→ **Task objective**:
Using the entries below, quote exactly the span of lines that begins with the line containing "returns a new" and ends with the final line.

(Stored data)
>>>>

(* ===== verification/Broker.v ===== *)
(** * Broker: the life of the broker process, [cmd/conveyor/broker.go]

    [runBroker] starts a dispatcher, a snapshot loop and an HTTP server over
    one store, waits for a signal or for the server to fail, and takes them
    down. The goroutines are modelled by what they do to the store: [accesses]
    is who called it, in order. *)
From S2P Require Import Prelude.

Inductive caller :=
  | DispatcherCall         (** a method called by [dispatcher.Run] *)
  | SnapshotCall           (** [store.Snapshot] of the periodic loop *)
  | HandlerCall            (** a method called by an RPC handler *)
  | FinalSnapshotCall
  | CloseCall.

Inductive snap_loop :=
  | SnapWaiting            (** in its [select] *)
  | SnapTaking             (** in [store.Snapshot] *)
  | SnapDone.

(** Where the dispatcher's goroutine is in [dispatcher.Run]. *)
Inductive turn_state :=
  | DispTurn               (** reclaiming, dispatching, timing the next turn *)
  | DispSending            (** in a turn, with a leased job at a channel that is full *)
  | DispWaiting            (** in the [select] that ends a turn *)
  | DispDone.              (** [dispatcherDone] is closed *)

(** Where the main goroutine is. *)
Inductive main_phase :=
  | Serving                        (** the [select] over [errCh] and [ctx] *)
  | ShuttingDown                   (** in [srv.Shutdown] *)
  | AwaitingSnap                   (** [<-snapDone] *)
  | AwaitingDispatcher             (** [<-dispatcherDone] *)
  | LastSnapshot
  | Returning (err : option string)  (** the deferred calls, [stop] first *)
  | Closed (err : option string)
  | Exited (err : option string).

Record process := mkProcess {
  main : main_phase;
  ctx_done : bool;
  dispatching : turn_state;
  snapping : snap_loop;
  accepting : bool;                (** the server takes requests *)
  errCh : option string;
  handlers : nat;                  (** RPCs in progress *)
  shutdown_timed_out : bool;
  accesses : list caller
}.

(** The process when everything has been started. *)
Definition started : process :=
  mkProcess Serving false DispTurn SnapWaiting true None 0 false [].

Definition with_main (m : main_phase) (p : process) : process :=
  mkProcess m (ctx_done p) (dispatching p) (snapping p) (accepting p) (errCh p) (handlers p)
    (shutdown_timed_out p) (accesses p).
Definition with_ctx_done (p : process) : process :=
  mkProcess (main p) true (dispatching p) (snapping p) (accepting p) (errCh p) (handlers p)
    (shutdown_timed_out p) (accesses p).
Definition with_snapping (s : snap_loop) (p : process) : process :=
  mkProcess (main p) (ctx_done p) (dispatching p) s (accepting p) (errCh p) (handlers p)
    (shutdown_timed_out p) (accesses p).
Definition with_handlers (n : nat) (p : process) : process :=
  mkProcess (main p) (ctx_done p) (dispatching p) (snapping p) (accepting p) (errCh p) n
    (shutdown_timed_out p) (accesses p).
Definition with_dispatching (d : turn_state) (p : process) : process :=
  mkProcess (main p) (ctx_done p) d (snapping p) (accepting p) (errCh p) (handlers p)
    (shutdown_timed_out p) (accesses p).
Definition stop_accepting (err : option string) (p : process) : process :=
  mkProcess (main p) (ctx_done p) (dispatching p) (snapping p) false err (handlers p)
    (shutdown_timed_out p) (accesses p).
Definition timed_out (p : process) : process :=
  mkProcess (main p) (ctx_done p) (dispatching p) (snapping p) (accepting p) (errCh p) (handlers p)
    true (accesses p).
Definition access (c : caller) (p : process) : process :=
  mkProcess (main p) (ctx_done p) (dispatching p) (snapping p) (accepting p) (errCh p) (handlers p)
    (shutdown_timed_out p) (accesses p ++ [c]).

Definition exited (p : process) : Prop := exists err, main p = Exited err.

(** What happens around the main goroutine. *)
Inductive side_step : process -> process -> Prop :=
  | signal p : side_step p (with_ctx_done p)
  | dispatcher_call p :
      dispatching p = DispTurn -> side_step p (access DispatcherCall p)
  | dispatcher_blocks p :
      (* the send of [dispatch] heeds the stream's context, not the process's *)
      dispatching p = DispTurn -> side_step p (with_dispatching DispSending p)
  | dispatcher_unblocks p :
      (* the stream's handler takes the job, or the stream's context is done *)
      dispatching p = DispSending -> side_step p (with_dispatching DispTurn p)
  | dispatcher_waits p :
      dispatching p = DispTurn -> side_step p (with_dispatching DispWaiting p)
  | dispatcher_wakes p :
      dispatching p = DispWaiting -> side_step p (with_dispatching DispTurn p)
  | dispatcher_return p :
      dispatching p = DispWaiting -> ctx_done p = true -> side_step p (with_dispatching DispDone p)
  | snap_tick p :
      (* a [select] with both cases ready takes either *)
      snapping p = SnapWaiting -> side_step p (with_snapping SnapTaking p)
  | snap_call p :
      snapping p = SnapTaking -> side_step p (access SnapshotCall p)
  | snap_end p :
      snapping p = SnapTaking -> side_step p (with_snapping SnapWaiting p)
  | snap_return p :
      snapping p = SnapWaiting -> ctx_done p = true -> side_step p (with_snapping SnapDone p)
  | request p :
      accepting p = true -> side_step p (with_handlers (S (handlers p)) p)
  | handler_call p :
      (0 < handlers p)%nat -> side_step p (access HandlerCall p)
  | handler_return p n :
      handlers p = S n -> side_step p (with_handlers n p)
  | serve_fails p err :
      (* [ErrServerClosed] is not reported *)
      accepting p = true -> side_step p (stop_accepting (Some err) p).

(** The main goroutine. *)
Inductive main_step : process -> process -> Prop :=
  | main_serve_error p err :
      main p = Serving -> errCh p = Some err ->
      main_step p (with_main (Returning (Some ("serve: " ++ err)%string)) (with_ctx_done p))
  | main_shutdown p :
      main p = Serving -> ctx_done p = true ->
      main_step p (with_main ShuttingDown (stop_accepting (errCh p) p))
  | main_drained p :
      main p = ShuttingDown -> handlers p = 0%nat -> main_step p (with_main AwaitingSnap p)
  | main_deadline p :
      main p = ShuttingDown -> main_step p (with_main AwaitingSnap (timed_out p))
  | main_snap_done p :
      main p = AwaitingSnap -> snapping p = SnapDone -> main_step p (with_main AwaitingDispatcher p)
  | main_dispatcher_done p :
      main p = AwaitingDispatcher -> dispatching p = DispDone -> main_step p (with_main LastSnapshot p)
  | main_last_snapshot p :
      main p = LastSnapshot ->
      main_step p (with_main (Returning None) (access FinalSnapshotCall p))
  | main_close p err :
      main p = Returning err -> main_step p (with_main (Closed err) (access CloseCall p))
  | main_exit p err :
      main p = Closed err -> main_step p (with_main (Exited err) p).

Definition step (p p' : process) : Prop :=
  main_step p p' \/ (~ exited p /\ side_step p p').

Definition reachable (p : process) : Prop := rtc step started p.
(* ===== verification/ConnectProps.v ===== *)
(** * ConnectProps: every call reaches its method

    From the address a command is given, through the URL of the call and the
    routes of the server, to the method of the service and back. *)
From S2P Require Import Prelude Utf8 Job Heap Index Framing LogSpec Event Memory Store Dispatcher Server Json Cli Connect.
From S2P Require Import Wal WalSpec Demo.
Local Open Scope string_scope.

Definition procedure (m : unary) : string :=
  match m with
  | MSubmit => "/conveyor.v1.BrokerService/Submit"
  | MGet => "/conveyor.v1.BrokerService/Get"
  | MStats => "/conveyor.v1.BrokerService/Stats"
  | MListJobs => "/conveyor.v1.BrokerService/ListJobs"
  | MReplayJob => "/conveyor.v1.BrokerService/ReplayJob"
  | MAck => "/conveyor.v1.BrokerService/Ack"
  | MNack => "/conveyor.v1.BrokerService/Nack"
  | MHeartbeat => "/conveyor.v1.BrokerService/Heartbeat"
  end.

Fixpoint free_of (stops s : string) : bool :=
  match s with
  | EmptyString => true
  | String c t => negb (contains c stops) && free_of stops t
  end.

(** What a broker is addressed by: [host:port]. *)
Definition plain_host (h : string) : Prop :=
  h <> "" /\ free_of "/?#" h = true /\ h <> "http:" /\ h <> "https:".

(** Any number of slashes. *)
Fixpoint slashes (n : nat) : string := match n with O => "" | S n => String "/" (slashes n) end.

(** ** Strings *)

Lemma str_app_cons c (a b : string) : String c a ++ b = String c (a ++ b).
Proof. done. Qed.

Lemma str_app_assoc (a b c : string) : (a ++ b) ++ c = a ++ b ++ c.
Proof. induction a as [|x a IH]; [done|by rewrite !str_app_cons, IH]. Qed.

Lemma str_length_app (a b : string) : String.length (a ++ b) = (String.length a + String.length b)%nat.
Proof. induction a as [|x a IH]; [done|]. rewrite str_app_cons. cbn. by rewrite IH. Qed.

Lemma HasPrefix_cons c s x p : HasPrefix (String c s) (String x p) = true <-> x = c /\ HasPrefix s p = true.
Proof. cbn [HasPrefix]. by rewrite andb_true_iff, Ascii.eqb_eq. Qed.

Lemma HasPrefix_app a b : HasPrefix (a ++ b) a = true.
Proof. induction a as [|x a IH]; [by destruct b|]. rewrite str_app_cons. cbn. by rewrite Ascii.eqb_refl. Qed.

Lemma substring_all s : String.substring 0 (String.length s) s = s.
Proof. induction s as [|c s IH]; cbn; [done|by rewrite IH]. Qed.

Lemma substring_behind a b :
  String.substring (String.length a) (String.length (a ++ b) - String.length a) (a ++ b) = b.
Proof.
  rewrite str_length_app. replace (_ + _ - _)%nat with (String.length b) by lia.
  induction a as [|c a IH]; [apply substring_all|]. rewrite str_app_cons. exact IH.
Qed.

(** ** Slashes at the end of an address *)

Lemma trim_slashes s n : TrimRight_slash (s ++ slashes n) = TrimRight_slash s.
Proof.
  assert (H0 : TrimRight_slash (slashes n) = "").
  { induction n as [|n IH]; cbn; [done|by rewrite IH]. }
  induction s as [|c s IH]; [done|]. rewrite str_app_cons. cbn. by rewrite IH.
Qed.

Lemma trim_app s t : TrimRight_slash t <> "" -> TrimRight_slash (s ++ t) = s ++ TrimRight_slash t.
Proof.
  intros Ht. induction s as [|c s IH]; [done|]. rewrite !str_app_cons. cbn. rewrite IH.
  by destruct s; [destruct (TrimRight_slash t)|].
Qed.

Lemma trim_plain h : free_of "/?#" h = true -> TrimRight_slash h = h.
Proof.
  induction h as [|c h IH]; cbn; [done|]. intros [Hc Hh]%andb_true_iff. rewrite IH by done.
  destruct h; [|done]. by destruct (Ascii.eqb c "/").
Qed.

(** ** The URL of a call *)

Lemma cut_plain stops h rest :
  free_of stops h = true -> (exists c t, rest = String c t /\ contains c stops = true) ->
  cut_any stops (h ++ rest) = (h, rest).
Proof.
  intros Hh (c & t & -> & Hc). induction h as [|x h IH].
  { change ("" ++ ?x) with x. cbn. by rewrite Hc. }
  rewrite str_app_cons. cbn [cut_any]. cbn in Hh. apply andb_true_iff in Hh as [Hx Hh]. rewrite IH by done.
  by destruct (contains x stops).
Qed.

Lemma split_call_url h p :
  free_of "/?#" h = true -> HasPrefix p "/" = true -> cut_any "?#" p = (p, "") -> unescape p = Some p ->
  split_url ("http://" ++ h ++ p) = Some (h, p).
Proof.
  intros Hh Hp Hcut Hesc. unfold split_url. rewrite HasPrefix_app.
  change 7%nat with (String.length "http://"). rewrite substring_behind.
  cbn [mbind option_bind]. rewrite cut_plain.
  - rewrite Hcut. cbn [fst]. by rewrite Hesc.
  - done.
  - destruct p as [|c p]; [done|]. exists c, p. split; [done|]. by apply HasPrefix_cons in Hp as [<- _].
Qed.

(** An address is not taken for a URL. *)
Lemma prefix_slashes h n a r :
  free_of "/?#" h = true -> free_of "/?#" a = true ->
  HasPrefix (h ++ slashes n) (a ++ String "/" r) = true -> h = a.
Proof.
  revert a. induction h as [|c h IH]; intros a Hh Ha Hp.
  - destruct a as [|x a]; [done|]. destruct n as [|n]; [done|]. rewrite str_app_cons in Hp.
    cbn [slashes] in Hp. change ("" ++ ?s) with s in Hp. by apply HasPrefix_cons in Hp as [-> _].
  - rewrite str_app_cons in Hp. cbn [free_of] in Hh. apply andb_true_iff in Hh as [Hc Hh]. destruct a as [|x a].
    + change ("" ++ ?s) with s in Hp. by apply HasPrefix_cons in Hp as [<- _].
    + rewrite str_app_cons in Hp. apply HasPrefix_cons in Hp as [-> Hp].
      cbn [free_of] in Ha. apply andb_true_iff in Ha as [_ Ha]. f_equal. by apply IH.
Qed.

Lemma address_url url h n :
  plain_host h -> url = "" \/ url = "http://" ->
  TrimRight_slash (broker_url (url ++ h ++ slashes n)) = "http://" ++ h.
Proof.
  intros (Hne & Hh & H1 & H2) Hu.
  assert (Ht : TrimRight_slash ("http://" ++ h ++ slashes n) = "http://" ++ h).
  { rewrite <- str_app_assoc, trim_slashes, trim_app, trim_plain; [done..|]. by rewrite trim_plain. }
  rewrite <- Ht. f_equal. unfold broker_url. destruct Hu as [-> | ->]; [|by rewrite HasPrefix_app].
  change ("" ++ ?s) with s.
  destruct (HasPrefix (h ++ slashes n) "http://") eqn:E1.
  { destruct H1. by apply (prefix_slashes _ n _ "/"). }
  destruct (HasPrefix (h ++ slashes n) "https://") eqn:E2; [|done].
  destruct H2. by apply (prefix_slashes _ n _ "/").
Qed.

(** ** Routes *)

Section Routes.
Context {St Strm Wire Reply : Type} {clib : ConnectLib (St := St) (Strm := Strm) (Wire := Wire) (Reply := Reply)}.
Implicit Types (svc : BrokerServiceHandler (St := St) (Strm := Strm)).

(** A client that the broker at [h] answers. *)
Definition dials (httpClient : HTTPClient (St := St) (Wire := Wire) (Reply := Reply)) (h : string)
    (server : http_handler) : Prop :=
  forall url path b s, split_url url = Some (h, path) -> httpClient url b s = server (mkRequest path b) s.

Lemma procedure_served svc metrics m b s :
  ServeHTTP (broker_mux svc metrics) (mkRequest (procedure m) b) s =
  NewUnaryHandler m (procedure m) (implementation svc m) (mkRequest (procedure m) b) s.
Proof. by destruct m. Qed.

Lemma lease_served svc metrics b s :
  ServeHTTP (broker_mux svc metrics) (mkRequest BrokerServiceLeaseProcedure b) s =
  NewServerStreamHandler BrokerServiceLeaseProcedure (svc_Lease svc) (mkRequest BrokerServiceLeaseProcedure b) s.
Proof. done. Qed.

Lemma procedure_url h m : free_of "/?#" h = true -> split_url ("http://" ++ h ++ procedure m) = Some (h, procedure m).
Proof. intros Hh. by apply split_call_url; destruct m. Qed.
Lemma info_files_hash_needs_two_fields_witness :
  (exists result,
      info_files_hash Examples.remote_host Examples.mirror tt
      = (Ok result, tt, [Run (files_command Examples.mirror)]))
  /\ info_files_hash MoreExamples.spaced_host Examples.mirror tt
     = (Raise ValueError, tt, [Run (files_command Examples.mirror)]).
Proof.
  split.
  - exact (proj1 (info_files_hash_needs_two_fields unit Examples.remote_host
                    Examples.mirror _ tt tt eq_refl) eq_refl).
  - exact (proj2 (info_files_hash_needs_two_fields unit
                    MoreExamples.spaced_host Examples.mirror _ tt tt eq_refl)
             eq_refl).
Defined.

(** *** The mapping that [info_files_hash] builds *)

Lemma dict_get_set {V} (k k' : string) (v : V) (d : dict V) :
  dict_get k' (dict_set k v d)
  = if String.eqb k k' then Some v else dict_get k' d.
Proof.
  induction d as [| [k0 v0] rest IH]; simpl; [reflexivity |].
  destruct (String.eqb_spec k0 k) as [-> | N]; simpl.
  - destruct (String.eqb k k'); reflexivity.
  - rewrite IH.
    destruct (String.eqb_spec k0 k') as [-> | N'];
      destruct (String.eqb_spec k k') as [-> | N'']; congruence.
Qed.

Lemma dict_keys_set {V} (k k' : string) (v : V) (d : dict V) :
  In k' (dict_keys (dict_set k v d)) <-> k' = k \/ In k' (dict_keys d).
Proof.
  unfold dict_keys.
  induction d as [| [k0 v0] rest IH]; simpl.
  - intuition.
  - destruct (String.eqb_spec k0 k) as [-> | N]; simpl.
    + intuition.
    + rewrite IH. intuition.
Qed.

Lemma dict_set_NoDup {V} (k : string) (v : V) (d : dict V) :
  NoDup (dict_keys d) -> NoDup (dict_keys (dict_set k v d)).
Proof.
  unfold dict_keys.
  induction d as [| [k0 v0] rest IH]; simpl; intros ND.
  - constructor; [intros [] | constructor].
  - inversion ND as [| ? ? Hn ND']; subst.
    destruct (String.eqb_spec k0 k) as [-> | N]; simpl.
    + now constructor.
    + constructor; [| auto].
      intros I. apply (dict_keys_set k k0 v rest) in I.
      destruct I as [-> | I]; [congruence | contradiction].
Qed.

Lemma parse_hash_lines_lookup (lines : list string) :
  forall acc d,
    parse_hash_lines lines acc = Ok d ->
    NoDup (dict_keys acc) ->
    NoDup (dict_keys d)
    /\ forall path,
         dict_get path d
         = match last_value path (line_entries lines) with
           | Some hash => Some hash
           | None => dict_get path acc
           end.
Proof.
  induction lines as [| line rest IH]; intros acc d; simpl.
  - intros [= <-] ND. auto.
  - destruct (well_formed_line_cases line)
      as [[N W] | [(N & W & hash & path & S) | (N & W & S)]]; rewrite N; simpl.
    + destruct line; [| discriminate N]. simpl. apply IH.
    + rewrite S. intros P ND.
      destruct (IH _ _ P (dict_set_NoDup path hash acc ND)) as [ND' L].
      split; [exact ND' |]. intros path'. rewrite L. simpl.
      destruct (last_value path' (line_entries rest)); [reflexivity |].
      rewrite dict_get_set. now destruct (String.eqb path path').
    + destruct (PyStr.split_ws line) as [| a [| b [| c r]]]; try discriminate.
      now destruct (S a b).
Qed.

(** X16. The mapping that [info_files_hash] returns has each path once,
    and gives for a path the hash of the last line of the output that
    names it; a path on no line is not in the mapping. *)
Theorem info_files_hash_last_line_wins (H : Type) (host : Host H)
    (self : DirectoryCopy) (output : string) (result : dict string)
    (h h1 h2 : H) (t : list op) :
  host_run host (files_command self) true true h = (Ok output, h1) ->
  info_files_hash host self h = (Ok result, h2, t) ->
  NoDup (dict_keys result)
  /\ forall path,
       dict_get path result
       = last_value path
           (line_entries (PyStr.split_lines (PyStr.strip output))).
Proof.
  intros E. rewrite info_files_hash_answer, E. intros [= P _ _].
  destruct (parse_hash_lines_lookup _ _ _ P (NoDup_nil _)) as [ND L].
  split; [exact ND |]. intros path. rewrite L. simpl.
  now destruct (last_value path _).
Qed.

Lemma info_files_hash_last_line_wins_witness :
  NoDup (dict_keys [("/dst/b/g.txt", "c0ff")])
  /\ forall path,
       dict_get path [("/dst/b/g.txt", "c0ff")]
       = last_value path
           (line_entries
              (PyStr.split_lines
                 (PyStr.strip ("c0ff  /dst/b/g.txt" ++ Examples.nl)))).
Proof.
  exact (info_files_hash_last_line_wins unit Examples.remote_host
           Examples.mirror _ _ tt tt tt _ eq_refl eq_refl).
Defined.

(** ** [submodules], further *)

Section Quiet.
Context {H E : Type}.

Lemma quiet_ret {A} (a : A) : quiet (ret a : M H E A).
Proof. intros h. split; reflexivity. Qed.

Lemma quiet_raise {A} (e : exn) : quiet (raise e : M H E A).
Proof. intros h. split; reflexivity. Qed.

Lemma quiet_bind {A B} (m : M H E A) (k : A -> M H E B) :
  quiet m -> (forall a, quiet (k a)) -> quiet (bind m k).
Proof.
  intros Hm Hk h. specialize (Hm h). unfold bind, trace_of, state_of in *.
  destruct (m h) as [[[a | e] h1] t1]; simpl in *; destruct Hm as [-> ->].
  - specialize (Hk a h). unfold trace_of, state_of in Hk.
    destruct (k a h) as [[r h2] t2]. simpl in *. exact Hk.
  - auto.
Qed.

Lemma quiet_assert (cond : bool) : quiet (assert cond : M H E unit).
Proof. destruct cond; [apply quiet_ret | apply quiet_raise]. Qed.
(** [Magento.get_current_store_group_id] *)
Definition get_current_store_group_id (self : Magento) (skip_store_groups : bool)
    : M St JSON :=
  found <~ (if skip_store_groups then ret None
            else store_groups <~ get_store_groups self ;;
                 scan (scope self) "id" store_groups) ;;
  match found with
  | Some id => ret id
  | None =>
    websites <~ get_websites self ;;
    found <~ scan (scope self) "default_group_id" websites ;;
    match found with
    | Some id => ret id
    | None =>
      views <~ get_store_views self ;;
      found <~ scan (scope self) "store_group_id" views ;;
      match found with
      | Some id => ret id
      | None =>
        raise (RuntimeError ("Can't determine the store group id of scope "
                             +:+ py_repr (scope self)))
      end
    end
  end.

(** [Magento.get_root_category_id] *)
Definition get_root_category_id (self : Magento) : M St JSON :=
  store_groups <~ get_store_groups self ;;
  match py_iter store_groups with
  | None => raise TypeError
  | Some store_groups =>
    r <~ lift (root_categories (scope self) store_groups []) ;;
    match r with
    | inl root_category_id => ret root_category_id
    | inr store_group_root_category_id =>
      id <~ get_current_store_group_id self true ;;
      if py_hashable id then
        match key_get id store_group_root_category_id with
        | Some root_category_id => ret root_category_id
        | None => raise (KeyError (key_name id))
        end
      else raise TypeError
    end
  end.

End Stores.

Arguments get_store_groups {St} _ _ _.
Arguments get_store_views {St} _ _ _.
Arguments get_websites {St} _ _ _.
Arguments scan {St} _ _ _ _.
Arguments get_current_store_group_id {St} _ _ _ _ _.
Arguments get_root_category_id {St} _ _ _ _.

(** ** Source items

    [make_search_query] is the query builder of [magento.queries]: it
    returns a new dict for a list of filter groups. *)

(** [[{"sku": s["sku"], "source_code": s["source_code"]} for s in source_items]] *)
Fixpoint source_item_keys (source_items : list JSON) : result (list JSON) :=
  match source_items with
  | [] => Ok []
  | s :: rest =>
    match py_getitem s "sku" with
    | Raise e => Raise e
    | Ok sku =>
      match py_getitem s "source_code" with
      | Raise e => Raise e
      | Ok source_code =>
        match source_item_keys rest with
        | Raise e => Raise e
        | Ok l => Ok (JObj [("sku", sku); ("source_code", source_code)] :: l)
        end
      end
    end
  end.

<<<<

→ **Output of the exercise**:
    returns a new dict for a list of filter groups. *)

(** [[{"sku": s["sku"], "source_code": s["source_code"]} for s in source_items]] *)
Fixpoint source_item_keys (source_items : list JSON) : result (list JSON) :=
  match source_items with
  | [] => Ok []
  | s :: rest =>
    match py_getitem s "sku" with
    | Raise e => Raise e
    | Ok sku =>
      match py_getitem s "source_code" with
      | Raise e => Raise e
      | Ok source_code =>
        match source_item_keys rest with
        | Raise e => Raise e
        | Ok l => Ok (JObj [("sku", sku); ("source_code", source_code)] :: l)
        end
      end
    end
  end.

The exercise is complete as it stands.